[Stored data]
(** * Product versioning and selection in [eewperformance/comcat.py]

    A shallow embedding of [DetailEvent.get_product], [DetailEvent.time],
    [Product.__init__], [Product.update_time], [Product.get_content_name]
    and [Product.get_content_url], with the properties of the product
    selection engine stated and proved over it.

    Modelling conventions.
    - The parsed GeoJSON document is a graph of Python objects.  The
      submission dictionaries and their nested ["properties"] and
      ["contents"] mappings live in a [store] and are named by locations,
      so that [dict.copy()] and the aliasing it leaves behind are visible.
      The document is typed: a submission has its five keys, so KeyError
      does not arise.
    - The numpy structured array [df] is a [list Row]; the dtype fields keep
      their names.  The ["S64"] column holds the first 64 bytes of a source,
      trailing NUL bytes dropped.  [int32] and [int64] are the stored values
      of integers that numpy accepts; where numpy refuses a value (an update
      time outside 64 bits, on recent versions a weight outside 32 bits, a
      source that is not ASCII) filling the columns raises and no table
      exists.  Statements about rows speak of a table that was built;
      statements that promise a result assume [storable] submissions.
    - [ndarray.sort(order=...)] compares the named fields first and breaks
      ties with the remaining fields in dtype order.  Rows differ in
      [index], so this order is total on a table and the sorted table does
      not depend on the sorting algorithm ([sort_unique]).
    - A Python call either returns, raises, or (model only) is [Stuck] on a
      location that the store does not hold; Python has no dangling
      references, so [Stuck] is unreachable from a well-formed document.
    - Source identifiers are byte strings, and the comparisons
      [df["source"] == s] are equality of byte strings up to trailing NUL
      bytes, which numpy takes for padding: this is Python 2, or
      Python 3 with the sources given as bytes.  Where Python 3 compares
      the column with a [str], lines 259 and 264 match no row and the call
      raises 'No products found'; what is stated of the 'preferred' and
      explicit-source branches is therefore stated of calls that return.
    - [re.search] and [urlparse] are library functions: the content scans
      take them as parameters.  The iteration order of [set] is a parameter
      of [get_product]. *)

From Stdlib Require Import ZArith String Ascii List Lia.
From stdpp Require Import base tactics option list sorting gmap strings fin_maps.

Local Open Scope Z_scope.
Local Open Scope string_scope.
Local Open Scope list_scope.

(** ** Outcomes of a call *)

Inductive attribute_error :=
  | NoProductOfType (productName : string)
      (* 'Event %s has no product of type %s' *)
  | NoProductsForSource (source : string)
      (* 'No products found for source "%s".' *)
  | NoVersionOption (version : Z)
      (* "No VersionOption defined for %s" *)
  | NoAttribute (attr : string).
      (* raised by attribute lookup: 'numpy.ndarray' object has no attribute ... *)

Inductive exception :=
  | AttributeError (why : attribute_error)
  | ValueError (msg : string)
  | IndexError.

Inductive outcome (A : Type) :=
  | Returns (a : A)
  | Raises (e : exception)
  | Stuck.
Arguments Returns {A} a.
Arguments Raises {A} e.
Arguments Stuck {A}.

Definition outcome_map {A B} (f : A -> B) (o : outcome A) : outcome B :=
  match o with
  | Returns a => Returns (f a)
  | Raises e => Raises e
  | Stuck => Stuck
  end.

Definition outcome_bind {A B} (o : outcome A) (k : A -> outcome B) : outcome B :=
  match o with
  | Returns a => k a
  | Raises e => Raises e
  | Stuck => Stuck
  end.

(** The error kind the specification calls NotFound is the [AttributeError]
    that [get_product] raises itself. *)
Definition is_NotFound {A} (o : outcome A) : Prop :=
  match o with
  | Raises (AttributeError (NoProductOfType _))
  | Raises (AttributeError (NoProductsForSource _)) => True
  | _ => False
  end.

(** ** VersionOption *)

Module VersionOption.
Definition LAST : Z := 1.
Definition FIRST : Z := 2.
Definition ALL : Z := 3.
Definition PREFERRED : Z := 4.
End VersionOption.

(** ** Origin and update time: the seconds / milliseconds split *)

(** [time_in_sec = time_in_msec//1000]; Python's [//] on integers is floor
    division, which is [Z.div] for a positive divisor. *)
Definition time_in_sec (time_in_msec : Z) : Z := time_in_msec / 1000.

(** [msec = time_in_msec - (time_in_sec*1000)] *)
Definition msec (time_in_msec : Z) : Z :=
  time_in_msec - (time_in_sec time_in_msec * 1000).

(** A [datetime] is an instant counted in microseconds from the epoch;
    [utcfromtimestamp s] is the instant [s] seconds after it and
    [timedelta(milliseconds=m)] is [m] thousand microseconds.  The range of
    years that [datetime] can represent is not modelled. *)
Definition utcfromtimestamp (s : Z) : Z := s * 1000000.
Definition timedelta_milliseconds (m : Z) : Z := m * 1000.

Definition datetime_of_msec (time_in_msec : Z) : Z :=
  let s := time_in_sec time_in_msec in
  let m := msec time_in_msec in
  utcfromtimestamp s + timedelta_milliseconds m.

(** ** The table [df] *)

(** Storage conversions of the dtype. *)
Definition wrap (bits : Z) (z : Z) : Z :=
  (z + 2 ^ (bits - 1)) mod 2 ^ bits - 2 ^ (bits - 1).
Definition int32 (z : Z) : Z := wrap 32 z.
Definition int64 (z : Z) : Z := wrap 64 z.

(** A value read from an ["S"] field has no trailing NUL bytes: they are the
    field's padding. *)
Fixpoint rstrip_nul (s : string) : string :=
  match s with
  | EmptyString => EmptyString
  | String c rest =>
      match rstrip_nul rest with
      | EmptyString =>
          if Ascii.eqb c Ascii.zero then EmptyString else String c EmptyString
      | rest' => String c rest'
      end
  end.

Definition S64 (s : string) : string := rstrip_nul (substring 0 64 s).

Module Df.
Record t := mk {
  weight : Z;      (* "int32" *)
  source : string; (* "S64" *)
  time : Z;        (* "int64" *)
  index : nat;     (* "int32", filled from range(0,nrows) *)
  version : Z      (* "int32" *)
}.

(** [row["version"] = v] *)
Definition set_version (v : Z) (r : t) : t :=
  mk (weight r) (source r) (time r) (index r) v.

Global Instance eq_dec : EqDecision t.
Proof. solve_decision. Defined.
End Df.

Abbreviation Row := Df.t.

(** *** [ndarray.sort(order=...)] *)

Inductive field := Weight | Source | Time | Index | Version.

Global Instance field_eq_dec : EqDecision field.
Proof. solve_decision. Defined.

(** The dtype's field names, in declaration order. *)
Definition dtype_names : list field := [Weight; Source; Time; Index; Version].

(** numpy compares the fields named in [order] first and then the fields
    left over, in dtype order, to break ties. *)
Definition newnames (order : list field) : list field :=
  (order ++ filter (fun f => f ∉ order) dtype_names)%list.

Definition field_cmp (f : field) (a b : Row) : comparison :=
  match f with
  | Weight => Z.compare (Df.weight a) (Df.weight b)
  | Source => String.compare (Df.source a) (Df.source b)
  | Time => Z.compare (Df.time a) (Df.time b)
  | Index => Nat.compare (Df.index a) (Df.index b)
  | Version => Z.compare (Df.version a) (Df.version b)
  end.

### PROBLEM DETAILS
Set down verbatim only the lines between the start of the data above and the line with "and [Product.get_content_url], with", both boundaries included.

### TASK ANSWER
(** * Product versioning and selection in [eewperformance/comcat.py]

    A shallow embedding of [DetailEvent.get_product], [DetailEvent.time],
    [Product.__init__], [Product.update_time], [Product.get_content_name]
    and [Product.get_content_url], with the properties of the product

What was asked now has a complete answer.